Most problems of youth can be laid squarely at the door of the father's neglect, abusiveness, or complete absence. Not long ago, it was considered scandalous for a husband to leave his family. Social custom prohibited it—there were rules, and certain things just weren't done by decent people.

However, in the last thirty years, our society has undergone a radical transformation of values; these changes, which began with the '60s counter-culture movement, have been devastating to families on all levels of society, but they have been most devastating to the poor.

Historically, traditional values were an important safety net for the poor; a strong family unit and upright children were not only a parental joy, but were also the only way to survive and prosper in a very stressful environment. The feminist movement, with its avowed anti-family agenda, was no friend to the impoverished mother of the inner city, who was already working (unlike many of her suburban sisters), had no use for sexual liberation, and had an outright fear of "no-fault" divorce. But these were the goals of the bored suburbanites and avowed lesbians who dominated the early leadership of the feminists. The counter-culture, which moralized a lot about the poor, dabbled in sex, drugs, and irresponsibility, had its fun, and went back to suburbia, leaving the ghettos of America's cities in moral disarray.

The end result of this and other powerful social influences was the breakdown of the family and the promotion of a new kind of male, one that was "liberated" from any real sense of responsibility to women and the family. Today, with the inner-city community saddled with a staggering percentage of single mothers, the feminists have switched their agenda to federal daycare assistance. Although there is a need, it won't address the real and desperate problem of fatherless families.

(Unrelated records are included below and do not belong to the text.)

Lemma built_from_trans calls1 calls2 b1 b2 b3 :
  built_from calls1 b1 b2 → built_from calls2 b2 b3 → built_from (calls1 ++ calls2) b1 b3.
Proof.
  intros (Hp1 & Hn1 & Hr1) (Hp2 & Hn2 & Hr2). unfold built_from.
  rewrite Hp2, Hp1, Hn2, Hn1, !omap_app, <- !app_assoc. split_and!; [done..|].
  intros k. by rewrite Hr2, Hr1, bind_app, filter_app, app_assoc.
Qed.

Lemma eval_calls_spec calls b b' :
  for_each (eval_call locals shlex_split) calls b = (b', Ok tt) → builder_ok b →
  builder_ok b' ∧ built_from calls b b'.
Proof.
  revert b. induction calls as [|call calls IH]; intros b; simpl.
  - intros [= <-] Hb. split; [done|]. unfold built_from. simpl.
    split_and!; [by rewrite app_nil_r..|]. intros k. by rewrite app_nil_r.
  - intros [([] & b1 & Hc & Hrest)|(e & _ & ?)]%M_bind_inv; [|done]. intros Hb.
    unfold eval_call in Hc. destruct (run_call locals shlex_split call b) as [b2 [[]|e]] eqn:Hrun; [|done].
    injection Hc as <-. apply run_call_spec in Hrun as [Hb1 Hf1]; [|done].
    apply IH in Hrest as [Hb' Hf]; [|done]. split; [done|]. by apply (built_from_trans [call] calls b b2 b').
Qed.

(** ** The examples *)

Lemma no_matches policy ex :
  keyed policy →
  matches_for_command_with_options locals policy ex None (mkOptions true) = [] ↔
  ∀ m, ¬ exact_match policy ex m ∧ ¬ host_match locals policy ex m.
Proof.
  intros Hk. rewrite matches_stages. simpl.
  assert (∀ l : list RuleMatch, l = [] ↔ ∀ m, m ∉ l) as Hnil.
  { intros [|x l]; split; try done; [intros _ m; apply not_elem_of_nil|]. intros Hl. exfalso. apply (Hl x). set_solver. }
  setoid_rewrite <- exact_match_elem; [|done]. setoid_rewrite <- host_match_elem; [|done].
  destruct (exact_matches policy ex) as [|m ms].
  - rewrite <- (forall_proper (λ m, m ∉ match_host_executable_rules locals policy ex)).
    + rewrite <- Hnil. by destruct (match_host_executable_rules locals policy ex).
    + intros m. rewrite elem_of_nil. naive_solver.
  - split; [done|]. intros Hm. exfalso. apply (Hm m). set_solver.
Qed.

Lemma validation_policy_spec b v :
  keyed (validation_policy b v) ∧ (∀ r, r ∈ all_rules (validation_policy b v) ↔ r ∈ pending_rules v).
Proof.
  unfold validation_policy. induction (pending_rules v) as [|r rules IH] using rev_ind; simpl.
  - split.
    + intros k r. unfold rules_of. simpl. rewrite values_new. by intros ?%not_elem_of_nil.
    + intros r. unfold all_rules. rewrite elem_of_all_values. simpl. setoid_rewrite values_new.
      setoid_rewrite elem_of_nil. naive_solver.
  - rewrite foldl_app. destruct IH as [Hk Hr]. split; [by apply keyed_insert|].
    intros r'. unfold all_rules in *. rewrite elem_of_all_values. simpl in *.
    setoid_rewrite values_insert. setoid_rewrite elem_of_app. specialize (Hr r').
    rewrite elem_of_all_values in Hr. rewrite <- Hr, list_elem_of_singleton. split.
    + intros [k [Hin|Hin]]; [left; by exists k|]. right. case_decide; [by apply list_elem_of_singleton|set_solver].
    + intros [[k Hin]| ->]; [exists k; by left|]. exists (first (pattern r)). right. rewrite decide_True by done. set_solver.
Qed.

It is very difficult for abandoned women to raise children properly. Unconsciously, they tend to hate not only the absence of the father of their children, but also their burdensome responsibility, and sadly, their innocent children too—and the kids feel that. From this point of view, arguments between Dad and Mom at the dinner table were more tolerable because at least the adults were taking the heat. But when Dad is gone, only the children are left to bear the brunt of their mother's anger and frustration, whether overt or subtle.

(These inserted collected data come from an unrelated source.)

Lemma finish_last_ended s : ended (finish_last s).
Proof.
  unfold finish_last. case_bool_decide as Hs; [by left|]. simpl. destruct (ends_with [c_nl] s) eqn:He; simpl.
  - apply ends_with_spec in He as [t ->]. right. by exists t.
  - right. by exists s.
Qed.

Lemma ends_with_last s : ends_with [c_nl] s = true ↔ last s = Some c_nl.
Proof.
  rewrite ends_with_spec, last_Some. unfold suffix. naive_solver.
Qed.

Lemma finish_last_lines s : last s ≠ Some c_cr → lines (finish_last s) = lines s.
Proof.
  intros Hcr. unfold finish_last. case_bool_decide as Hs; [done|]. simpl.
  destruct (ends_with [c_nl] s) eqn:He; [done|]. simpl. apply lines_end; [done| |done].
  rewrite <- ends_with_last. by rewrite He.
Qed.

Lemma existsb_line (line : str) (ls : list str) : existsb (λ existing, bool_decide (existing = line)) ls = true ↔ line ∈ ls.
Proof.
  rewrite existsb_exists, list_elem_of_In. split.
  - by intros (x & Hx & ->%bool_decide_eq_true).
  - intros Hin. exists line. by rewrite bool_decide_eq_true.
Qed.

(** A line that ends in no carriage return is a line of the text it is appended to,
    and appending it again changes nothing. *)
Lemma append_line_in s line :
  no_nl line = true → last line ≠ Some c_cr → line ∈ lines (append_line s line).
Proof.
  intros Hn Hcr. unfold append_line. destruct (existsb _ _) eqn:He; [by apply existsb_line|].
  rewrite lines_add, strip_cr_id by (done || apply finish_last_ended). set_solver.
Qed.

Lemma append_line_idemp s line :
  no_nl line = true → last line ≠ Some c_cr → append_line (append_line s line) line = append_line s line.
Proof.
  intros Hn Hcr. pose proof (append_line_in s line Hn Hcr) as Hin. apply existsb_line in Hin.
  unfold append_line at 1. by rewrite Hin.
Qed.

Lemma append_line_lines s line :
  no_nl line = true → last line ≠ Some c_cr → last s ≠ Some c_cr →
  lines (append_line s line) = lines s ++ (if decide (line ∈ lines s) then [] else [line]).
Proof.
  intros Hn Hl Hs. unfold append_line. case_decide as Hin.
  - apply existsb_line in Hin as ->. by rewrite app_nil_r.
  - rewrite <- existsb_line, not_true_iff_false in Hin. rewrite Hin.
    by rewrite lines_add, finish_last_lines, strip_cr_id by (done || apply finish_last_ended).
Qed.

Lemma append_line_prefix s line : s `prefix_of` append_line s line.
Proof.
  unfold append_line, finish_last. destruct (existsb _ _); [done|].
  destruct (negb _ && _); rewrite <- ?app_assoc; by eexists.
Qed.

(** ** Laws *)

(** What the documentation of [serde_json] gives: a serialized string has its control
    characters escaped, and a list of serialized strings is read back. *)
Class SerdeJsonLaws {Json : SerdeJson} := {
  json_no_nl s t : json_string s = Ok t → no_nl t = true;
  json_strings_spec tokens ts :
    serialize_tokens tokens = Ok ts → json_strings (lit "[" ++ join (lit ", ") ts ++ lit "]") = Some tokens;
}.
Arguments SerdeJsonLaws : clear implicits.

(** Files as texts: [text w p] is the text of the file at [p], if there is one.  The
    laws say what successful operations do; a failing one may do anything. *)
Class PolicyFsLaws (W : Type) {Fs : PolicyFs W} := {
  text : W → Path → option str;
  create_dir_text d w w' r : create_dir d w = (w', Ok r) → text w' = text w;
  open_append_text p w w' : open_append p w = (w', Ok tt) → 
    text w' p = Some (default [] (text w p)) ∧ ∀ q, q ≠ p → text w' q = text w q;
  lock_text p w w' : lock p w = (w', Ok tt) → text w' = text w;
  seek_text p w w' : seek_start p w = (w', Ok tt) → text w' = text w;
  read_handle_text p w w' s : read_handle p w = (w', Ok s) → text w' = text w ∧ text w p = Some s;
  append_all_text p s w w' old : append_all p s w = (w', Ok tt) → text w p = Some old →
    text w' p = Some (old ++ s) ∧ ∀ q, q ≠ p → text w' q = text w q;
  read_to_string_text p w w' s : read_to_string p w = (w', Ok s) → text w' = text w ∧ text w p = Some s;
  read_to_string_missing p w w' e :
    read_to_string p w = (w', Err e) → kind e = NotFound → text w' = text w ∧ text w p = None;
  open_rw_text p w w' : open_rw p w = (w', Ok tt) → text w' = text w;
  open_rw_missing p w w' e : open_rw p w = (w', Err e) → kind e = NotFound → text w' = text w ∧ text w p = None;
  (** Writing at the start leaves what was beyond the new text, and cutting the file at
      the length of the new text removes that. *)
  write_start_text p s w w' : write_start p s w = (w', Ok tt) →
    (∃ more, text w' p = Some (s ++ more)) ∧ ∀ q, q ≠ p → text w' q = text w q;
  set_len_text p s more w w' : set_len p (str_len s) w = (w', Ok tt) → text w p = Some (s ++ more) →
    text w' p = Some s ∧ ∀ q, q ≠ p → text w' q = text w q;
  try_exists_text p w w' r : try_exists p w = (w', Ok r) → text w' = text w ∧ r = bool_decide (is_Some (text w p));
  create_dir_all_text p w w' : create_dir_all p w = (w', Ok tt) → text w' = text w;
  persist_text p s w w' r : persist_noclobber p s w = (w', Ok r) →
    is_Some (text w' p) ∧ ∀ q, q ≠ p → text w' q = text w q;
}.

Lemma or_amend_inv {W A} (f : io_error → AmendError) (m : M W io_error A) w w' a :
  or_amend f m w = (w', Ok a) → m w = (w', Ok a).
Proof. unfold or_amend. destruct (m w) as [w1 [x|e]]; simpl; naive_solver. Qed.

(** A sequence that succeeds: its first step succeeded. *)
Lemma M_bind_ok {S E A B} (m : M S E A) (f : A → M S E B) s s' b :
  (m ≫= f) s = (s', Ok b) → ∃ a s1, m s = (s1, Ok a) ∧ f a s1 = (s', Ok b).
Proof. intros [?|(e & _ & ?)]%M_bind_inv; [done|done]. Qed.

(** Injectivity of [Ok] without simplifying the result. *)
Lemma Ok_inj {E A} (a b : A) : @Ok E A a = Ok b → a = b.
Proof. by intros [= ->]. Qed.

(** ** The rule lines *)

Lemma no_nl_join sep ls : no_nl sep = true → Forall (λ l, no_nl l = true) ls → no_nl (join sep ls) = true.
Proof.
  intros Hsep Hls. unfold join. induction Hls as [|l ls Hl Hls IH]; [done|].
  destruct ls as [|k ls]; [done|]. rewrite join_with_cons by done. by rewrite !no_nl_app, Hl, Hsep, IH.
Qed.

Lemma last_app_snoc (s : str) c : last (s ++ [c]) = Some c.
Proof. apply last_snoc. Qed.

Section amend.
Context {Json : SerdeJson} {JsonLaws : SerdeJsonLaws Json}.

Lemma serialize_no_nl tokens ts : serialize_tokens tokens = Ok ts → Forall (λ l, no_nl l = true) ts.
Proof.
  revert ts. induction tokens as [|t tokens IH]; intros ts; simpl; [by intros [= <-]|].
  unfold mbind, result_bind. destruct (json_string t) as [s|] eqn:Hs; [|done].
  destruct (serialize_tokens tokens) as [rest|]; [|done]. intros [= <-].
  constructor; [by eapply json_no_nl|]. by apply IH.
Qed.

Lemma allow_rule_line_Ok prefix line :
  allow_rule_line prefix = Ok line →
  prefix ≠ [] ∧ ∃ ts, serialize_tokens prefix = Ok ts ∧
    line = allow_rule_prefix ++ (lit "[" ++ join (lit ", ") ts ++ lit "]") ++ allow_rule_suffix.
Proof.
  unfold allow_rule_line. destruct prefix as [|t prefix]; [done|]. unfold mbind, result_bind, map_err.
  destruct (serialize_tokens (t :: prefix)) as [ts|]; [|done]. intros [= <-]. split; [done|]. by exists ts.
Qed.

(** A line of the program: no line feed, and a closing parenthesis at its end. *)
Definition rule_line (line : str) : Prop := no_nl line = true ∧ last line = Some 41%N.

Lemma allow_rule_line_shape prefix line : allow_rule_line prefix = Ok line → rule_line line.
Proof.
  intros (_ & ts & Hts & ->)%allow_rule_line_Ok. split.
  - rewrite !no_nl_app. rewrite (no_nl_join (lit ", ") ts) by (done || by eapply serialize_no_nl). done.
  - rewrite !last_app. reflexivity.
Qed.

Lemma network_rule_line_shape host protocol decision justification line :
  network_rule_line host protocol decision justification = Ok line → rule_line line.
Proof.
  unfold network_rule_line, mbind, result_bind, map_err.
  destruct (normalize_network_rule_host host) as [h|]; [|done].
  destruct (check_justification _ _) as [j|]; [|done].
  destruct (json_string h) as [hs|] eqn:Hh; [|done]. destruct (json_string (as_policy_string _)) as [ps|] eqn:Hp; [|done].
  destruct (json_string (network_decision_str _)) as [ds|] eqn:Hd; [|done].
  apply json_no_nl in Hh, Hp, Hd.
  assert (∀ args, Forall (λ l, no_nl l = true) args → rule_line (lit "network_rule(" ++ join (lit ", ") args ++ lit ")")) as Hshape.
  { intros args Hargs. split; [|rewrite !last_app; reflexivity].
    rewrite !no_nl_app. by rewrite (no_nl_join (lit ", ") args) by done. }
  assert (∀ key s, no_nl key = true → no_nl s = true → no_nl (key ++ s) = true) as Harg.
  { intros key s Hk Hs. by rewrite no_nl_app, Hk, Hs. }
  assert (Forall (λ l, no_nl l = true) [lit "host=" ++ hs; lit "protocol=" ++ ps; lit "decision=" ++ ds]) as Hargs.
  { rewrite !Forall_cons, Forall_nil. split_and!; [by apply Harg..|done]. }
  destruct j as [j|].
  - destruct (json_string j) as [js|] eqn:Hj; [|done]. apply json_no_nl in Hj. intros <-%Ok_inj.
    refine (Hshape _ _). apply Forall_app. split; [exact Hargs|]. apply Forall_singleton. by apply Harg.
  - intros <-%Ok_inj. refine (Hshape _ _). exact Hargs.
Qed.

Lemma rule_line_no_cr line : rule_line line → no_nl line = true ∧ last line ≠ Some c_cr.
Proof. intros [Hn Hl]. split; [done|]. by rewrite Hl. Qed.

Context {W : Type} {Fs : PolicyFs W} {FsLaws : PolicyFsLaws W}.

The responsibility of a parent, especially a man, is to protect, love, and nurture, which means to guide children (by his example) to good values and ethics—which is particularly important in the ghetto where powerful negative influences surround the child.

By adhering to sound values, a good parent teaches the benefits and virtues of not giving in to the pressures of a bad environment, or indulging in selfish impulses—in other words, to be neither the victim nor the victimizer. In short, parents must lead the way to their children's realization of their fullest potential. Fathers especially must show themselves to be true to the principle of standing up against injustice with patience, courage, and dignity.

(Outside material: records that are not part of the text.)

(* ===== verification/PolicyMem.v ===== *)
(** * PolicyMem: implementations of the interfaces of PolicyAmend

    JSON strings and arrays of strings as [serde_json] writes them, and files in memory,
    with their laws; and the theorems applied to them. *)
From S2P Require Import Prelude RustStr UnixPath PatchErrors ExecRule ExecPolicy PolicyAmend.

(** ** JSON *)

Definition hex (n : N) : char := if (n <? 10)%N then (48 + n)%N else (87 + n)%N.
Definition unhex (c : char) : option N :=
  if ((48 <=? c) && (c <=? 57))%N then Some (c - 48)%N
  else if ((97 <=? c) && (c <=? 102))%N then Some (c - 87)%N else None.

Definition escape (c : char) : str :=
  if (c =? 34)%N then [92; 34]%N else if (c =? 92)%N then [92; 92]%N
  else if (c <? 32)%N then [92; 117; 48; 48; hex (c / 16); hex (c mod 16)]%N else [c].
Definition json_text (s : str) : str := quote ++ mjoin (escape <$> s) ++ quote.

(** The rest of a string after its opening quote. *)
Fixpoint read_body (s : str) : option (str * str) :=
  match s with
  | [] => None
  | c :: s1 =>
      if (c =? 34)%N then Some ([], s1)
      else if (c =? 92)%N then
        match s1 with
        | d :: s2 =>
            if (d =? 117)%N then
              match s2 with
              | _ :: _ :: h :: l :: s3 =>
                  match unhex h, unhex l, read_body s3 with
                  | Some h, Some l, Some (body, rest) => Some ((h * 16 + l)%N :: body, rest)
                  | _, _, _ => None
                  end
              | _ => None
              end
            else match read_body s2 with Some (body, rest) => Some (d :: body, rest) | None => None end
        | [] => None
        end
      else match read_body s1 with Some (body, rest) => Some (c :: body, rest) | None => None end
  end.

(** The strings of an array after its first bracket; one unit of fuel per string. *)
Fixpoint read_items (fuel : nat) (s : str) : option (list str) :=
  match fuel, strip_prefix quote s with
  | S fuel, Some s =>
      match read_body s with
      | Some (item, rest) =>
          if bool_decide (rest = lit "]") then Some [item]
          else match strip_prefix (lit ", ") rest with
               | Some rest => cons item <$> read_items fuel rest
               | None => None
               end
      | None => None
      end
  | _, _ => None
  end.
Definition read_strings (s : str) : option (list str) :=
  match strip_prefix (lit "[") s with
  | Some rest => if bool_decide (rest = lit "]") then Some [] else read_items (length rest) rest
  | None => None
  end.

#[export] Instance json_impl : SerdeJson := {|
  json_string s := Ok (json_text s);
  json_strings := read_strings;
|}.

Lemma unhex_hex n : (n < 16)%N → unhex (hex n) = Some n.
Proof.
  intros Hn. unfold hex, unhex. destruct (N.ltb_spec n 10).
  - assert (((48 <=? 48 + n) && (48 + n <=? 57))%N = true) as -> by (rewrite andb_true_iff, !N.leb_le; lia).
    f_equal. lia.
  - assert (((48 <=? 87 + n) && (87 + n <=? 57))%N = false) as -> by (rewrite andb_false_iff, !N.leb_gt; lia).
    assert (((97 <=? 87 + n) && (87 + n <=? 102))%N = true) as -> by (rewrite andb_true_iff, !N.leb_le; lia).
    f_equal. lia.
Qed.

Lemma read_body_text s rest : read_body (mjoin (escape <$> s) ++ quote ++ rest) = Some (s, rest).
Proof.
  induction s as [|c s IH]; [done|].
  change (mjoin (escape <$> (c :: s))) with (escape c ++ mjoin (escape <$> s)). rewrite <- app_assoc.
  unfold escape at 1. destruct (N.eqb_spec c 34) as [->|H34]; [cbn [app read_body N.eqb Pos.eqb]; by rewrite IH|].
  destruct (N.eqb_spec c 92) as [->|H92]; [cbn [app read_body N.eqb Pos.eqb]; by rewrite IH|].
  destruct (N.ltb_spec c 32).
  - assert (c / 16 < 16)%N by (apply N.Div0.div_lt_upper_bound; lia).
    assert (c mod 16 < 16)%N by (apply N.mod_lt; lia).
    cbn [app read_body N.eqb Pos.eqb]. rewrite !unhex_hex, IH by done.
    do 3 f_equal. rewrite (N.div_mod c 16) at 3 by done. lia.
  - cbn [app read_body]. rewrite (proj2 (N.eqb_neq c 34) H34), (proj2 (N.eqb_neq c 92) H92). by rewrite IH.
Qed.

Lemma json_text_no_nl s : no_nl (json_text s) = true.
Proof.
  unfold json_text. rewrite !no_nl_app. change (no_nl quote) with true. rewrite andb_true_r. simpl.
  induction s as [|c s IH]; [done|]. change (mjoin (escape <$> (c :: s))) with (escape c ++ mjoin (escape <$> s)).
  rewrite no_nl_app, IH, andb_true_r. unfold escape.
  destruct (N.eqb_spec c 34); [done|]. destruct (N.eqb_spec c 92); [done|].
  assert (∀ d, d ≠ c_nl → negb (is_char c_nl d) = true) as Hne.
  { intros d Hd. unfold is_char. by rewrite (proj2 (N.eqb_neq d c_nl) Hd). }
  assert (∀ n, hex n ≠ c_nl) as Hhex by (intros k; unfold hex, c_nl; case_match; lia).
  destruct (N.ltb_spec c 32).
  - unfold no_nl. cbn [forallb compose]. unfold compose. by rewrite !Hne by (done || apply Hhex).
  - unfold no_nl. cbn [forallb]. unfold compose. rewrite Hne; [done|]. unfold c_nl. lia.
Qed.

Lemma serialize_tokens_text tokens : serialize_tokens tokens = Ok (json_text <$> tokens).
Proof. induction tokens as [|t tokens IH]; [done|]. simpl. by rewrite IH. Qed.

Lemma read_items_text fuel t tokens :
  length tokens < fuel →
  read_items fuel (join (lit ", ") (json_text <$> (t :: tokens)) ++ lit "]") = Some (t :: tokens).
Proof.
  revert t tokens. induction fuel as [|fuel IH]; intros t tokens Hf; [lia|]. destruct tokens as [|u tokens].
  - change (join (lit ", ") (json_text <$> [t])) with (json_text t). unfold json_text. rewrite <- !app_assoc. cbn [read_items]. rewrite strip_prefix_app.
    by rewrite read_body_text.
  - change (join (lit ", ") (json_text <$> (t :: u :: tokens)))
      with (json_text t ++ lit ", " ++ join (lit ", ") (json_text <$> (u :: tokens))).
    unfold json_text at 1. rewrite <- !app_assoc. cbn [read_items]. rewrite strip_prefix_app, read_body_text.
    rewrite bool_decide_eq_false_2 by done. rewrite strip_prefix_app.
    rewrite IH by (simpl in Hf; lia). done.
Qed.

#[export] Instance json_laws : SerdeJsonLaws json_impl.
Proof.
  split.
  - intros s t [= <-]. apply json_text_no_nl.
  - intros tokens ts. rewrite serialize_tokens_text. intros <-%Ok_inj. cbn [json_strings json_impl]. unfold read_strings.
    rewrite strip_prefix_app. destruct tokens as [|t tokens]; [done|].
    assert (join (lit ", ") (json_text <$> (t :: tokens)) ++ lit "]" ≠ lit "]") as Hne.
    { destruct tokens; unfold join; simpl; unfold json_text; done. }
    rewrite bool_decide_eq_false_2 by done. apply read_items_text.
    assert (∀ ls : list str, Forall (λ l, l ≠ []) ls → length ls ≤ length (join (lit ", ") ls)) as Hlen.
    { intros ls Hls. unfold join. induction Hls as [|l ls Hl Hls IH]; [done|]. destruct ls as [|k ls].
      - destruct l; [done|]. simpl. lia.
      - rewrite join_with_cons, !length_app by done. simpl in *. lia. }
    rewrite length_app. specialize (Hlen (json_text <$> (t :: tokens))). rewrite length_fmap in Hlen. simpl length in *.
    assert (Forall (λ l, l ≠ []) (json_text <$> t :: tokens)) as Hall; [|specialize (Hlen Hall); lia].
    apply Forall_fmap, Forall_true. done.
Qed.

(** ** Files in memory *)

(** The texts of the files; every directory exists and every operation that names an
    existing file succeeds. *)
Definition MemFiles : Type := Path → option str.

Definition set_file (p : Path) (s : str) (w : MemFiles) : MemFiles :=
  λ q, if decide (q = p) then Some s else w q.
Definition not_found : io_error := mkIo NotFound (lit "not found").

#[export] Instance mem_policy_fs : PolicyFs MemFiles := {|
  create_dir _ w := (w, Ok false);
  open_append p w := (set_file p (default [] (w p)) w, Ok tt);
  lock _ w := (w, Ok tt);
  seek_start _ w := (w, Ok tt);
  read_handle p w := (w, ok_or not_found (w p));
  append_all p s w := (set_file p (default [] (w p) ++ s) w, Ok tt);
  read_to_string p w := (w, ok_or not_found (w p));
  open_rw p w := (w, match w p with Some _ => Ok tt | None => Err not_found end);
  write_start p s w := (set_file p (s ++ drop (length s) (default [] (w p))) w, Ok tt);
  (** Cut at the last char that ends within [n] bytes. *)
  set_len p n w := (set_file p ((fix cut (n : nat) (s : str) := match s with
                                  | c :: s => if len_utf8 c <=? n then c :: cut (n - len_utf8 c) s else []
                                  | [] => [] end) n (default [] (w p))) w, Ok tt);
  try_exists p w := (w, Ok (bool_decide (is_Some (w p))));
  create_dir_all _ w := (w, Ok tt);
  persist_noclobber p s w := match w p with
                             | Some _ => (w, Ok false)
                             | None => (set_file p s w, Ok true)
                             end;
|}.

Lemma set_file_spec p s w : set_file p s w p = Some s ∧ ∀ q, q ≠ p → set_file p s w q = w q.
Proof. unfold set_file. split; [by rewrite decide_True|]. intros q Hq. by rewrite decide_False. Qed.


(** Cutting a text at the length of its beginning. *)
Lemma cut_prefix (s more : str) :
  (fix cut (n : nat) (s : str) := match s with
     | c :: s => if len_utf8 c <=? n then c :: cut (n - len_utf8 c) s else []
     | [] => [] end) (str_len s) (s ++ more) = s.
Proof.
  induction s as [|c s IH]; simpl.
  - destruct more as [|c more]; [done|]. destruct (Nat.leb_spec (len_utf8 c) 0) as [Hc|Hc]; [|done].
    exfalso. unfold len_utf8 in Hc. repeat case_match; lia.
  - destruct (Nat.leb_spec (len_utf8 c) (len_utf8 c + str_len s)); [|lia]. f_equal.
    replace (len_utf8 c + str_len s - len_utf8 c) with (str_len s) by lia. exact IH.
Qed.

#[export] Instance mem_policy_fs_laws : PolicyFsLaws MemFiles.
Proof.
  refine {| text w := w |}; simpl.
  - by intros d w w' r [= <- _].
  - intros p w w' [= <-]. apply set_file_spec.
  - by intros p w w' [= <-].
  - by intros p w w' [= <-].
  - by intros p w w' s [= <- ?%ok_or_ok].
  - intros p s w w' old [= <-] Hold. rewrite Hold. apply set_file_spec.
  - by intros p w w' s [= <- ?%ok_or_ok].
  - intros p w w' e [= <- He] _. by destruct (w p).
  - intros p w w' [= <- _]. done.
  - intros p w w' e [= <- He] _. by destruct (w p).
  - intros p s w w' [= <-]. destruct (set_file_spec p (s ++ drop (length s) (default [] (w p))) w) as [H1 H2].
    split; [by eexists|done].
  - intros p s more w w' Hset Hw. injection Hset as <-. rewrite Hw. simpl.
    rewrite cut_prefix. apply set_file_spec.
  - by intros p w w' r [= <- <-].
  - by intros p w w' [= <-].
  - intros p s w w' r Hp. destruct (w p) as [old|] eqn:Hw.
    + injection Hp as <- _. by rewrite Hw.
    + injection Hp as <- _. destruct (set_file_spec p s w) as [H1 H2]. split; [by rewrite H1|done].
Defined.

(** ** The theorems on a policy file *)

Definition sample_home : Path := components (lit "/home/u/.codex").
Definition sample_policy_path : Path := components (lit "/home/u/.codex/default.rules").
Definition sample_prefix : list str := [lit "git"; lit "push"].
Definition sample_line : str := Eval vm_compute in
  match allow_rule_line sample_prefix with Ok line => line | Err _ => [] end.
Definition sample_files : MemFiles := set_file sample_policy_path (lit "# rules") (λ _, None).
Definition sample_appended : MemFiles :=
  (blocking_append_allow_prefix_rule sample_policy_path sample_prefix sample_files).1.

Lemma append_rule_adds_line_witness :
  ∃ new, text sample_appended sample_policy_path = Some new ∧ sample_line ∈ lines new.
Proof.
  destruct (append_rule_adds_line sample_policy_path sample_line sample_files sample_appended)
    as (new & Hnew & _ & Hin & _).
  - left. exists sample_prefix. split; reflexivity.
  - exists new. split; [exact Hnew|exact Hin].
Defined.

Definition sample_migrated : MemFiles * result io_error unit :=
  prefix_rule_migration sample_home sample_policy_path [[lit "Git"; lit "push"]] sample_appended.

Lemma migration_once_witness :
  sample_migrated.2 = Ok tt ∧
  text sample_migrated.1 sample_policy_path = Some (lit "# rules" ++ [c_nl]).
Proof.
  split; [reflexivity|].
  destruct (migration_once sample_home sample_policy_path [[lit "Git"; lit "push"]] sample_appended sample_migrated.1)
    as (_ & Hp & _).
  - by apply (bool_decide_unpack _).
  - reflexivity.
  - rewrite Hp. reflexivity.
Defined.

Lemma strip_banned_rules_witness :
  strip_banned_allow_rules (lit "# rules" ++ [c_nl] ++ sample_line ++ [c_nl]) [[lit "Git"; lit "push"]] =
  lit "# rules" ++ [c_nl].
Proof.
  destruct (strip_banned_rules [[lit "Git"; lit "push"]] (lit "# rules" ++ [c_nl])) as (_ & _ & Happ).
  specialize (Happ sample_prefix sample_line). rewrite <- app_assoc in Happ.
  rewrite Happ; [reflexivity|reflexivity|]. right. by exists (lit "# rules").
Defined.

Tragically, about 60 percent of all African-American children are born out of wedlock. When the father fails the mother of his children by abandoning her, by becoming an alcoholic or drug abuser, or simply by not being a moral example, what happens to the family? The mother—resenting the burden of being a surrogate father, a role for which she is not really equipped—often compensates with false, accommodating love for her children or emotional bullying in order to keep them in line.

Her resentment of the responsibility of raising the children makes her feel guilty, and this evolves into a deeper need to be "liked" by them. Sadly, she often spoils her children while trying to hold on to their affections. She is not able to deliver the full force of real tough/masculine love that it takes to deal with the male children properly.

Little boys resent the mother's manipulative authority, because what they really want, and need, is a dad's more direct authority. Although she tries to be loving and kind and to do the best she can, she simply doesn't have what it takes. As most single women who have tried it know, raising boys properly requires a mature and loving male presence.

When a boy is tempted to hate his unjust and often absent dad, that very hate corrupts him; his innocence is ruined. After all, his parents are everything he knows of life; he is an extension of them, and therefore cannot hate them without undermining the very ground of his own being. Once compromised by this deep-seated resentment, powerful self-destructive and rebellious tendencies take hold of the child, and displace the true self that should have developed within him under the watchful eye of loving parents.

Now the child goes into denial; he can't face the fact that his identity is changing (due to his resentment toward his parents). He becomes defensive, confused, and dangerous to anyone who might confront him with how he has changed. This is because, in his now-warped pride, he tends to defend whatever has gone wrong with him. His new rebellious identity seeks the nurturing of a support group that will reinforce his new identity as being "cool." In fact, in this rebellious, hateful state of mind, he will start to develop an altered male identity. And this male identity will embody all of the lowest impulses and drives of human nature.

To compensate for feelings of inadequacy, inferiority, hate, and rebellion, he will express the false macho of the victimizing criminal male.

If children had true love in their home, none of the gangs and cults would have any real power. But abusive parents, feeling guilty, tend to make up for their failings by employing spoiling, false love in place of real love. Without knowing it, they are setting up their children to hate whatever decency there is left in the family structure. The more conformist-oriented children hate, but accept, the status quo; the rest of the kids hate and reject everything. They are the runaways (numbering over a million per year) and the gang members.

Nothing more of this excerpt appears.